● Task to complete
Lines from the top of the entries through the line that has "(** Greedy repetition: the" must be duplicated exactly, and no others.

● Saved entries
(* ===== verification/JsRegExp.v ===== *)
(** Regular expressions of JavaScript, as far as the Redoc bundle needs them: classes
    of characters repeated greedily, optional parts and capturing groups, matched with
    backtracking in the order the language prescribes. *)
From S2P Require Import Prelude GoStrings.

Inductive re : Type :=
  | Eps
  | Cls (p : ascii → bool) (lo : nat) (hi : option nat)
  | Opt (r : re)
  | Grp (r : re)
  | Cat (r1 r2 : re).

Declare Scope re_scope.
Delimit Scope re_scope with re.
Infix "·" := Cat (at level 45, right associativity) : re_scope.

(** Greedy repetition: the longest run first, then shorter ones. *)
Fixpoint repeat_class {A} (p : ascii → bool) (lo : nat) (hi : option nat) (s : string)
    (k : string → option A) : option A :=
  let stop := match lo with O => k s | S _ => None end in
  match hi, s with
  | Some O, _ | _, EmptyString => stop
  | _, String c s' =>
      if p c then
        match repeat_class p (pred lo) (pred <$> hi) s' k with
        | Some r => Some r
        | None => stop
        end
      else stop
  end.

(** Matches [r] at the start of [s] and continues with the rest and the captures. *)
Fixpoint match_re {A} (r : re) (s : string) (caps : list string)
    (k : string → list string → option A) : option A :=
  match r with
  | Eps => k s caps
  | Cls p lo hi => repeat_class p lo hi s (λ s', k s' caps)
  | Opt r => match match_re r s caps k with Some x => Some x | None => k s caps end
  | Grp r =>
      match_re r s caps (λ s' caps',
        k s' (caps' ++ [take_bytes (String.length s - String.length s') s]))
  | Cat r1 r2 => match_re r1 s caps (λ s' caps', match_re r2 s' caps' k)
  end.

(** [/^r$/.exec(s)]: the captured texts. *)
Definition exec (r : re) (s : string) : option (list string) :=
  match_re r s [] (λ rest caps, match rest with EmptyString => Some caps | _ => None end).

(** * Classes *)
Definition chr (c : ascii) : re := Cls (Ascii.eqb c) 1 (Some 1).
(** A letter under the flag [i]. *)
Definition chr_i (c : ascii) : re := Cls (λ a, Ascii.eqb (to_lower_byte a) c) 1 (Some 1).
Fixpoint word_i (s : string) : re :=
  match s with EmptyString => Eps | String c s' => Cat (chr_i c) (word_i s') end.
Definition star (p : ascii → bool) : re := Cls p 0 None.
Definition plus (p : ascii → bool) : re := Cls p 1 None.
Definition opt (p : ascii → bool) : re := Cls p 0 (Some 1).
Definition between (p : ascii → bool) (lo hi : nat) : re := Cls p lo (Some hi).
Definition one_of (s : string) : ascii → bool := λ a, contains_byte a s.

(** * What a match consumes *)

(** The texts a class repetition can consume. *)
Lemma repeat_class_spec {A} p lo hi s (k : string → option A) x :
  repeat_class p lo hi s k = Some x →
  ∃ u v, s = u +:+ v ∧ string_all p u = true ∧ lo ≤ String.length u ∧
    match hi with Some n => String.length u ≤ n | None => True end ∧ k v = Some x.
Proof.
  revert lo hi. induction s as [|c s IH]; intros lo hi H.
  - assert (lo = 0 ∧ k "" = Some x) as [-> ?] by (destruct hi as [[]|], lo; simplify_eq/=; auto).
    exists "", "". split_and!; try done. destruct hi; simpl; [lia|done].
  - assert (match lo with 0 => k (String c s) | S _ => None end = Some x →
      ∃ u v, String c s = u +:+ v ∧ string_all p u = true ∧ lo ≤ String.length u ∧
        match hi with Some n => String.length u ≤ n | None => True end ∧ k v = Some x) as Hstop.
    { destruct lo; [|done]. intros ?. exists "", (String c s).
        split_and!; try done. destruct hi; simpl; [lia|done]. }
    destruct hi as [[|hi]|]; simpl in H; [by apply Hstop| |];
      (destruct (p c) eqn:Hp; [|by apply Hstop]);
      (destruct (repeat_class p _ _ s k) eqn:E; [simplify_eq|by apply Hstop]);
      apply IH in E as (u & v & -> & ? & ? & ? & ?); exists (String c u), v;
      rewrite ?string_length_cons; simpl; rewrite Hp; repeat split; try done; lia.
Qed.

● Task output
(* ===== verification/JsRegExp.v ===== *)
(** Regular expressions of JavaScript, as far as the Redoc bundle needs them: classes
    of characters repeated greedily, optional parts and capturing groups, matched with
    backtracking in the order the language prescribes. *)
From S2P Require Import Prelude GoStrings.

Inductive re : Type :=
  | Eps
  | Cls (p : ascii → bool) (lo : nat) (hi : option nat)
  | Opt (r : re)
  | Grp (r : re)
  | Cat (r1 r2 : re).

Declare Scope re_scope.
Delimit Scope re_scope with re.
Infix "·" := Cat (at level 45, right associativity) : re_scope.

(** Greedy repetition: the longest run first, then shorter ones. *)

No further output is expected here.